“You have a child with special needs.”
It was the first time, and to this day, maybe the only time, I heard those exact words directed at me. Yes, it was a statement of the obvious. But it focused everything.
“You.” Yes, it was me, sitting there at that moment, like it or not.
“Have.” The fact, not a ‘maybe’ or a ‘what if.’ It was real, no denial allowed.
“A Child.” Our son, our beloved boy, Ben.
“With.” This is what Ben has and what he, and all of us, will have to deal with.
“Special.” An extraordinary, life-changing condition.
“Needs.” Profound, severe, and our responsibility to help him with them.
It was our family’s new universe being described in the most simple, precise, and direct — and profound sentence. Like Mozart’s notes, not one was expendable, and together, they perfectly hit the mark.

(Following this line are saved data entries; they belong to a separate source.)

(** X2. The identifier of a file of the filter directory: the leftmost search
    passes over the [hsc_] of the directory name. *)
Theorem pattr_search_filter_directory (name : string) :
  name <> "" -> all_alnum name = true ->
  pattr_search ("../data/hsc_responses_v1/hsc_" ++ name ++ ".dat") = Some name.
Proof.
  intros Hne Hal.
  assert (Hg : group_match (name ++ ".dat") = Some name).
  { apply (group_match_name name "" "."); auto. }
  cbn -[group_match append]. cbn [append]. 
  change (group_match ("responses_v1/hsc_" ++ name ++ ".dat"))
    with (group_match ("responses_v1/hsc_" ++ (name ++ ".dat"))).
  cbn. now rewrite Hg.
Qed.

End FilterIdentifier.

Section FilterIdentifierSeparator.

Open Scope string_scope.

(** X3. The dot of the pattern is not escaped and the search is not anchored:
    any character that is neither alphanumeric nor a newline may stand
    between the identifier and [dat], and whatever follows is ignored. *)
Theorem pattr_search_any_separator (name rest : string) (c : ascii) :
  name <> "" -> all_alnum name = true ->
  is_alnum c = false -> is_newline c = false ->
  pattr_search ("hsc_" ++ name ++ String c ("dat" ++ rest)) = Some name.
Proof.
  intros Hne Hal Hc Hnl.
  change ("hsc_" ++ name ++ String c ("dat" ++ rest))
    with (String "h" (String "s" (String "c" (String "_"
            (name ++ String c ("dat" ++ rest)))))).
  cbn [pattr_search match_here].
  now rewrite group_match_name.
Qed.

Lemma pattr_search_any_separator_witness :
  pattr_search "hsc_r2_dat.bak" = Some "r2".
Proof.
  apply (pattr_search_any_separator "r2" ".bak" "_"); try reflexivity.
  discriminate.
Defined.

Lemma pattr_search_filter_directory_witness :
  pattr_search "../data/hsc_responses_v1/hsc_nb816.dat" = Some "nb816".
Proof.
  apply (pattr_search_filter_directory "nb816"); try reflexivity.
  discriminate.
Defined.

End FilterIdentifierSeparator.

(** * The magnitude table *)

Lemma dict_get_set_same (d : dict) (k : string) (v : column) :
  dict_get (dict_set d k v) k = Some v.
Proof.
  induction d as [|[k' v'] d IH]; simpl.
  - now rewrite String.eqb_refl.
  - destruct (String.eqb k' k) eqn:E; simpl; rewrite E; auto.
Qed.

Lemma dict_get_set_other (d : dict) (k k' : string) (v : column) :
  k' <> k -> dict_get (dict_set d k v) k' = dict_get d k'.
Proof.
  intros N. induction d as [|[k0 v0] d IH]; simpl.
  - destruct (String.eqb_spec k k'); congruence.
  - destruct (String.eqb_spec k0 k) as [->|N0]; simpl.
    + destruct (String.eqb_spec k k'); congruence.
    + destruct (String.eqb_spec k0 k'); auto.
Qed.

Lemma dict_set_set (d : dict) (k : string) (v v' : column) :
  dict_set (dict_set d k v) k v' = dict_set d k v'.
Proof.
  induction d as [|[k0 v0] d IH]; simpl.
  - now rewrite String.eqb_refl.
  - destruct (String.eqb k0 k) eqn:E; simpl; rewrite E; auto.
    now rewrite IH.
Qed.

Lemma dict_set_Forall (Q : column -> Prop) (d : dict) (k : string) (v : column) :
  Forall (fun kc => Q (snd kc)) d -> Q v ->
  Forall (fun kc => Q (snd kc)) (dict_set d k v).
Proof.
  intros Hd Hv. induction Hd as [|[k0 v0] d H0 Hd IH]; simpl.
  - repeat constructor. exact Hv.
  - destruct (String.eqb k0 k); constructor; auto.
Qed.

Lemma dict_get_Forall (Q : column -> Prop) (d : dict) (k : string) (c : column) :
  Forall (fun kc => Q (snd kc)) d -> dict_get d k = Some c -> Q c.
Proof.
  intros Hd. induction Hd as [|[k0 v0] d H0 Hd IH]; simpl; [discriminate|].
  destruct (String.eqb k0 k); auto. intros E; injection E as <-. exact H0.
Qed.

Lemma Ts_values :
  Ts = [700; 800; 900; 1000; 1100; 1200; 1300; 1400; 1500; 1600; 1700; 1800]%Z.
Proof. reflexivity. Qed.

Section TableFacts.

Variable fs : FileSystem.

Lemma magnitudes_step (f : string) (T : Z) (ts : list Z) :
  magnitudes fs f (T :: ts)
  = match get_abs_mag fs (model_fname T) f with
    | Ok q =>
        match magnitudes fs f ts with
        | Done rest => Done (value q :: rest)
        | Abort e => Abort e
        end
    | Raise e => Abort (Lib e)
    end.
Proof.
  cbn [magnitudes]. destruct (get_abs_mag fs (model_fname T) f); reflexivity.
Qed.

Lemma magnitudes_spec (f : string) (ts : list Z) (mags : list R) :
  magnitudes fs f ts = Done mags <->
  Forall2 (fun T m => exists q, get_abs_mag fs (model_fname T) f = Ok q
                                /\ value q = m) ts mags.
Proof.
  revert mags; induction ts as [|T ts IH]; intros mags.
  - cbn [magnitudes]. split.
    + intros E; injection E as <-. constructor.
    + intros H; inversion H. reflexivity.
  - rewrite magnitudes_step. split.
    + destruct (get_abs_mag fs (model_fname T) f) as [q|e] eqn:Hq; [|discriminate].
      destruct (magnitudes fs f ts) as [rest|e] eqn:Hr; [|discriminate].
      intros E; injection E as <-. constructor.
      * exists q. auto.
      * apply IH. reflexivity.
    + intros H; inversion H as [|? m ? rest (q & Hq & Hv) Hrest]; subst.
      rewrite Hq. apply IH in Hrest. rewrite Hrest. reflexivity.
Qed.

Lemma magnitudes_length (f : string) (ts : list Z) (mags : list R) :
  magnitudes fs f ts = Done mags -> length mags = length ts.
Proof.
  intros H. apply magnitudes_spec in H. symmetry.
  induction H; simpl; auto.
Qed.

Lemma magnitudes_abort (f : string) (ts : list Z) (e : cell_exn) :
  magnitudes fs f ts = Abort e ->
  exists T e', In T ts /\ e = Lib e'
               /\ get_abs_mag fs (model_fname T) f = Raise e'.
Proof.
  induction ts as [|T ts IH]; [cbn [magnitudes]; discriminate|].
  rewrite magnitudes_step.
  destruct (get_abs_mag fs (model_fname T) f) as [q|e0] eqn:Hq.
  - destruct (magnitudes fs f ts) as [rest|e1]; [discriminate|].
    intros E; injection E as <-.
    destruct (IH eq_refl) as (T' & e' & Hin & He & Hg).
    exists T', e'. split; [now right|auto].
  - intros E; injection E as <-. exists T, e0. split; [now left|auto].
Qed.

Lemma magnitudes_done_iff (f : string) (ts : list Z) :
  (exists mags, magnitudes fs f ts = Done mags) <->
  (forall T, In T ts -> exists q, get_abs_mag fs (model_fname T) f = Ok q).
Proof.
  split.
  - intros [mags H]. apply magnitudes_spec in H.
    induction H as [|T m ts mags (q & Hq & _) _ IH]; intros T' Hin.
    + destruct Hin.
    + destruct Hin as [<-|Hin]; eauto.
  - intros H. induction ts as [|T ts IH]; [cbn [magnitudes]; eauto|].
    rewrite magnitudes_step.
    destruct (H T (or_introl eq_refl)) as [q Hq]. rewrite Hq.
    destruct IH as [rest Hr]; [intros; apply H; now right|].
    rewrite Hr. eauto.
Qed.

(** The inner loop appends the magnitudes of the filter to its list. *)
Lemma append_mags_eq (f name : string) (ts : list Z) (d : dict) (l : list R) :
  dict_get d name = Some (PyList l) ->
  append_mags fs f name ts d
  = (mags <~ magnitudes fs f ts ;;
     Done (dict_set d name (PyList (l ++ mags)))).
Proof.
  revert d l. induction ts as [|T ts IH]; intros d l Hget.
  - cbn [append_mags magnitudes obind]. f_equal. rewrite app_nil_r.
    clear -Hget. induction d as [|[k v] d IH]; simpl in *; [discriminate|].
    destruct (String.eqb k name) eqn:E.
    + injection Hget as ->. reflexivity.
    + f_equal. auto.
  - rewrite magnitudes_step. cbn [append_mags].
    destruct (get_abs_mag fs (model_fname T) f) as [q|e]; cbn [lift obind]; auto.
    rewrite Hget.
    rewrite (IH _ (l ++ [value q])) by apply dict_get_set_same.
    destruct (magnitudes fs f ts) as [rest|e]; cbn [obind]; auto.
    rewrite dict_set_set, <- app_assoc. reflexivity.
Qed.

(** One round of the outer loop. *)
Lemma fill_table_step (f : string) (rest : list string) (d : dict) :
  fill_table fs (f :: rest) d
  = match pattr_search f with
    | None => Abort AttributeError
    | Some name =>
        mags <~ magnitudes fs f Ts ;;
        fill_table fs rest (dict_set d name (PyList mags))
    end.
Proof.
  cbn [fill_table]. destruct (pattr_search f) as [name|]; auto.
  rewrite (append_mags_eq f name Ts _ []) by apply dict_get_set_same.
  destruct (magnitudes fs f Ts) as [mags|e]; cbn; auto.
  now rewrite dict_set_set.
Qed.

Lemma fill_table_lengths (fnames : list string) (d d' : dict) :
  fill_table fs fnames d = Done d' ->
  Forall (fun kc => column_length (snd kc) = length Ts) d ->
  Forall (fun kc => column_length (snd kc) = length Ts) d'.
Proof.
  revert d. induction fnames as [|f rest IH]; intros d.
  - cbn. intros E; injection E as <-. auto.
  - rewrite fill_table_step. destruct (pattr_search f) as [name|]; [|discriminate].
    destruct (magnitudes fs f Ts) as [mags|e] eqn:Hm; cbn; [|discriminate].
    intros H Hd. apply (IH _ H).
    apply (dict_set_Forall (fun c => column_length c = length Ts)); auto.
    simpl. now apply magnitudes_length in Hm.
Qed.

Lemma fill_table_frame (fnames : list string) (d d' : dict) (name : string) :
  fill_table fs fnames d = Done d' ->
  (forall g, In g fnames -> pattr_search g <> Some name) ->
  dict_get d' name = dict_get d name.
Proof.
  revert d. induction fnames as [|f rest IH]; intros d.
  - cbn. intros E; injection E as <-. auto.
  - rewrite fill_table_step. destruct (pattr_search f) as [n|] eqn:Hn; [|discriminate].
    destruct (magnitudes fs f Ts) as [mags|e]; cbn; [|discriminate].
    intros H Hnot. rewrite (IH _ H) by (intros; apply Hnot; now right).
    apply dict_get_set_other. intros ->. now apply (Hnot f (or_introl eq_refl)).
Qed.

Lemma fill_table_lookup (pre post : list string) (f name : string) (d d' : dict) :
  fill_table fs (pre ++ f :: post) d = Done d' ->
  pattr_search f = Some name ->
  (forall g, In g post -> pattr_search g <> Some name) ->
  exists mags, magnitudes fs f Ts = Done mags
               /\ dict_get d' name = Some (PyList mags).
Proof.
  revert d. induction pre as [|p pre IH]; intros d; cbn [app].
  - rewrite fill_table_step. intros H Hn Hpost. rewrite Hn in H.
    destruct (magnitudes fs f Ts) as [mags|e]; cbn in H; [|discriminate].
    exists mags. split; auto.
    rewrite (fill_table_frame _ _ _ _ H Hpost). apply dict_get_set_same.
  - rewrite fill_table_step. destruct (pattr_search p) as [n|]; [|discriminate].
    destruct (magnitudes fs p Ts) as [mags|e]; cbn; [|discriminate].
    intros H. now apply (IH _ H).
Qed.

Lemma fill_table_done_iff (fnames : list string) (d : dict) :
  (exists d', fill_table fs fnames d = Done d') <->
  (forall f, In f fnames ->
             pattr_search f <> None
             /\ forall T, In T Ts ->
                          exists q, get_abs_mag fs (model_fname T) f = Ok q).
Proof.
  revert d. induction fnames as [|f rest IH]; intros d.
  - cbn. split; [intros _ f []|eauto].
  - rewrite fill_table_step. split.
    + intros [d' H]. destruct (pattr_search f) as [name|] eqn:Hn; [|discriminate].
      destruct (magnitudes fs f Ts) as [mags|e] eqn:Hm; cbn in H; [|discriminate].
      intros g [<-|Hin].
      * rewrite Hn. split; [discriminate|]. apply magnitudes_done_iff. eauto.
      * apply (proj1 (IH (dict_set d name (PyList mags)))); eauto.
    + intros H. destruct (H f (or_introl eq_refl)) as [Hn Hq].
      destruct (pattr_search f) as [name|]; [|congruence].
      apply magnitudes_done_iff in Hq. destruct Hq as [mags ->]. cbn.
      apply IH. intros g Hg. apply H. now right.
Qed.

Lemma fill_table_abort (fnames : list string) (d : dict) (e : cell_exn) :
  fill_table fs fnames d = Abort e ->
  (e = AttributeError /\ exists f, In f fnames /\ pattr_search f = None)
  \/ (exists f T e', In f fnames /\ In T Ts /\ e = Lib e'
                     /\ get_abs_mag fs (model_fname T) f = Raise e').
Proof.
  revert d. induction fnames as [|f rest IH]; intros d.
  - cbn. discriminate.
  - rewrite fill_table_step. destruct (pattr_search f) as [name|] eqn:Hn.
    + destruct (magnitudes fs f Ts) as [mags|e0] eqn:Hm; cbn.
      * intros H. destruct (IH _ H) as [(-> & g & Hg & Hnone)|(g & T & e' & Hg & H')].
        -- left. split; auto. exists g. split; [now right|auto].
        -- right. exists g, T, e'. split; [now right|auto].
      * intros E; injection E as <-.
        destruct (magnitudes_abort _ _ _ Hm) as (T & e' & HT & -> & Hq).
        right. exists f, T, e'. split; [now left|auto].
    + intros E; injection E as <-. left. split; auto.
      exists f. split; [now left|auto].
Qed.

(** After the loop and the assignment of the temperature column, every
    column has the length of [Ts]; [Table(...)] therefore accepts the
    dictionary. *)
Lemma build_table_eq (fnames : list string) :
  build_table fs fnames
  = (d <~ fill_table fs fnames [] ;;
     Done (mkTable (dict_set d "T"%string (NdArray Ts))
                   [("T"%string, "K"%string)])).
Proof.
  unfold build_table.
  destruct (fill_table fs fnames []) as [d|e] eqn:Hf; cbn [obind]; auto.
  assert (Hinv : Forall (fun kc => column_length (snd kc) = length Ts)
                        (dict_set d "T"%string (NdArray Ts))).
  { apply (dict_set_Forall (fun c => column_length c = length Ts)).
    - apply (fill_table_lengths _ _ _ Hf). constructor.
    - reflexivity. }
  assert (Hsame : same_lengths (dict_set d "T"%string (NdArray Ts)) = true).
  { destruct (dict_set d "T"%string (NdArray Ts)) as [|[k c] d0]; auto.
    unfold same_lengths. apply forallb_forall. intros [k' c'] Hin.
    inversion Hinv as [|? ? Hc Hrest]; subst.
    rewrite Forall_forall in Hrest. specialize (Hrest _ Hin).
    simpl in *. apply Nat.eqb_eq. congruence. }
  unfold Table_of_dict. rewrite Hsame. cbn [obind]. unfold set_unit.
  cbn [columns units]. now rewrite dict_get_set_same.
Qed.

They weren’t said in a “well, of course” manner, but softly, empathically. They summarized everything I’d been describing for the past ten minutes in disorganized, distraught and depressed bits and pieces, as he sat, looking deeply concerned, for Ben, and for me.

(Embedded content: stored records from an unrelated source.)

Lemma conforms_childArrays (c : NestedArrayConfig) (e : value)
    (child : string) :
  conforms c e = true -> In child (childArrays c) ->
  isArray (field e child) = true.
Proof.
  destruct c as [cas ncs rec]. cbn [conforms childArrays]. intros H Hin.
  apply andb_prop in H. destruct H as [H _].
  rewrite forallb_forall in H. auto.
Qed.

Lemma conforms_nested (c : NestedArrayConfig) (e : value) (p : string)
    (c' : NestedArrayConfig) (e' : value) :
  conforms c e = true -> In (p, c') (nestedConfig c) ->
  In e' (elements (field e p)) -> conforms c' e' = true.
Proof.
  destruct c as [cas ncs rec]. cbn [conforms nestedConfig]. intros H Hin He.
  apply andb_prop in H. destruct H as [_ H].
  rewrite forallb_forall in H. specialize (H _ Hin). cbn in H.
  rewrite forallb_forall in H. auto.
Qed.

Lemma flowConforms_reachable (flow : value) (c : NestedArrayConfig)
    (e : value) :
  flowConforms flow = true -> reachable false flow c e -> conforms c e = true.
Proof.
  unfold flowConforms. intros H Hr. apply andb_prop in H.
  destruct H as [_ H]. rewrite forallb_forall in H.
  induction Hr as [p c e Hin Hp He|c Hin Ht|c e p c' e' _ IH Hin He|];
    [| | |discriminate].
  - specialize (H _ Hin). unfold entryConforms in H.
    destruct (String.eqb_spec p "start"); [contradiction|].
    rewrite forallb_forall in H. auto.
  - specialize (H _ Hin). unfold entryConforms in H.
    change ("start" =? "start") with true in H. cbn iota in H.
    rewrite Ht in H. apply andb_prop in H. tauto.
  - eapply conforms_nested; eauto.
Qed.

(** In the words of the specification: after a successful normalisation
    every flat array field is an array, and so is every declared field of
    every element reached without following a recursive marker. *)
Theorem ensureArrayProperties_sequences (flow flow' : value) :
  ensureArrayProperties flow = Ok flow' -> sequenceInvariantTo false flow'.
Proof.
  intros H. apply ensureArrayProperties_conforms in H. split.
  - intros p Hp. unfold flowConforms in H. apply andb_prop in H.
    destruct H as [H _]. rewrite forallb_forall in H. auto.
  - intros c e child Hr Hin.
    eapply conforms_childArrays; eauto.
    eapply flowConforms_reachable; eauto.
Qed.

(** A document that satisfies the invariant is left as it is. *)
Theorem ensureArrayProperties_fixpoint (flow : value) :
  flowConforms flow = true -> ensureArrayProperties flow = Ok flow.
Proof.
  unfold flowConforms. intros H. apply andb_prop in H.
  destruct H as [Hflat Hconf]. rewrite forallb_forall in Hflat.
  unfold ensureArrayProperties.
  rewrite ensureAll_fix by exact Hflat. cbn [bind].
  unfold processNestedArrays. cbn [processNestedArrays_fuel].
  unfold processNestedArrays_body at 1.
  destruct (array_field_holder flow "decisions") as [Hto Hoo];
    [apply Hflat; simpl; auto|].
  rewrite Hto, Hoo. cbn [negb orb].
  destruct wfTable_parts as [_ Hwf].
  apply (table_fix _ (processNestedArrays_body_inert _)); auto.
Qed.

(** C3.  Normalisation is idempotent: a second [ensureArrayProperties] on
    the document the first one produced succeeds and returns that document
    unchanged, own property for own property and in the same order; and on
    any document that already satisfies the sequence invariant
    [ensureArrayProperties] changes nothing. *)
Theorem ensureArrayProperties_idempotent (flow flow' : value) :
  ensureArrayProperties flow = Ok flow' ->
  ensureArrayProperties flow' = Ok flow'
  /\ (forall doc, flowConforms doc = true ->
                  ensureArrayProperties doc = Ok doc).
Proof.
  intros H. split.
  - apply ensureArrayProperties_fixpoint.
    now apply ensureArrayProperties_conforms with flow.
  - apply ensureArrayProperties_fixpoint.
Qed.

Lemma ensureArrayProperties_idempotent_witness :
  ensureArrayProperties scenario = Ok scenarioNormalised
  /\ (ensureArrayProperties scenarioNormalised = Ok scenarioNormalised
      /\ (forall doc, flowConforms doc = true ->
                      ensureArrayProperties doc = Ok doc)).
Proof.
  split; [reflexivity|].
  apply (ensureArrayProperties_idempotent scenario). reflexivity.
Defined.

(** The scenario of the specification: the decision and its rule both end
    up in one-element arrays. *)
Example scenario_normalised :
  ensureArrayProperties scenario = Ok scenarioNormalised
  /\ elements (field scenarioNormalised "decisions")
     = [obj [("name", VStr "D1");
             ("rules", arr [obj [("name", VStr "R1");
                                 ("conditions", arr [])]])]].
Proof. split; reflexivity. Qed.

And perhaps paradoxically, they mixed a touch of comfort with the between-the-eyes arrow of heartbreaking reality. He got it.
They were the words of my dad. The next words were: “Anything you need, you’ve got.”

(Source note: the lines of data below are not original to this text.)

(** X13: after the save of the popup of a record whose number is a
    number, the status filters see what was saved: the record passes
    [VISITED] exactly when "Visitada" was checked, [NOT_VISITED] when it was
    not, and [WISH] exactly when "Quiero verla" was checked. *)
Theorem saved_visit_is_filtered (f : Falla) (n : number) (p : Popup)
        (t : option text) (props : list (string * value)) :
  loadState (Item t) = Return (VObject props) ->
  falla_number f = VNumber n ->
  exists ls' state',
    onSave (keyForFallaNumber (VNumber (ToNumber (falla_number f)))) p (Item t)
    = Return ls' /\
    loadState ls' = Return state' /\
    status_test state' "VISITED" f = Return (checked (v_checked p)) /\
    status_test state' "NOT_VISITED" f = Return (negb (checked (v_checked p))) /\
    status_test state' "WISH" f = Return (checked (w_checked p)).
Proof.
  intros Hl Hn. rewrite Hn. simpl ToNumber.
  eexists. eexists. split; [apply (onSave_object _ p t Hl)|].
  split; [reflexivity|].
  assert (G : getprop
                (VObject
                   (json_props
                      (jsonify
                         (VObject
                            (assoc_set (keyForFallaNumber (VNumber n))
                                       (visit_record p) props)))))
                (keyForFallaNumber (VNumber n))
              = Return (visit_record p)).
  { unfold getprop. cbn [nullish].
    now rewrite (@assoc_json_set _ (visit_record p) (visit_record p))
      by apply visit_record_json. }
  unfold status_test. rewrite Hn, !G. repeat split.
Qed.
(** A number: an optional minus sign; then a single zero, or a nonzero
    digit followed by digits; then optionally a dot with at least one
    digit; then optionally [e] or [E], an optional sign and at least one
    digit.  The longest match is taken; the result is the lexeme and the
    rest of the input. *)
Definition match_int (s : pystr) : option (pystr * pystr) :=
  match s with
  | c :: s' =>
      if (c =? 48)%N then Some ([c], s')
      else if is_digit c
      then let '(ds, r) := span_digits s' in Some (c :: ds, r)
      else None
  | [] => None
  end.

Definition match_frac (s : pystr) : pystr * pystr :=
  match s with
  | c :: s' =>
      if (c =? 46)%N then
        match span_digits s' with
        | ([], _) => ([], s)
        | (ds, r) => (c :: ds, r)
        end
      else ([], s)
  | [] => ([], s)
  end.

Definition match_exp (s : pystr) : pystr * pystr :=
  match s with
  | e :: s' =>
      if ((e =? 101) || (e =? 69))%N then
        let '(sign, s'') :=
          match s' with
          | g :: r => if ((g =? 43) || (g =? 45))%N then ([g], r) else ([], s')
          | [] => ([], s')
          end in
        match span_digits s'' with
        | ([], _) => ([], s)
        | (ds, r) => (e :: sign ++ ds, r)
        end
      else ([], s)
  | [] => ([], s)
  end.

Definition match_number (s : pystr) : option (pystr * pystr) :=
  let '(neg, s0) :=
    match s with
    | c :: r => if (c =? 45)%N then ([c], r) else ([], s)
    | [] => ([], s)
    end in
  match match_int s0 with
  | None => None
  | Some (ip, s1) =>
      let '(fp, s2) := match_frac s1 in
      let '(ep, s3) := match_exp s2 in
      Some (neg ++ ip ++ fp ++ ep, s3)
  end.

(** The input after a given first character. *)
Definition expect (c : char) (s : pystr) : option pystr :=
  match s with
  | x :: r => if (x =? c)%N then Some r else None
  | [] => None
  end.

He meant it. And for 21 months, he did it.
That was all the time he had left. He died, unexpectedly, 21 years ago today, April 29, 1997, at 64.
They summed up my Dad. They also summed up Mike Royko. And at that moment, as in most moments, he was both.
And today, I am thinking, hardly at all, about what he meant to his readers and to the world — which was plenty — but what he meant to me. And to Ben. And how much I’ve missed him.
That’s what his fans tell me all the time. They miss him. “What would Royko say?”
He was the same in his column writing to readers about somebody confronting tragedy as he was as he sat with me in his office at the paper when I walked in that afternoon and told him about Ben.
He cared deeply, he understood, he wanted to help, and did everything he could, generously and with no thought to pay-back. The term “pay it forward,” one I never heard him use, he defined. He did it for readers every day.
That day, he did it for me. And for 21 more months, with tangibles and intangibles — like love — he did it for Ben.
Damn Dad, I miss you. And so does Ben, more than either of you can ever know.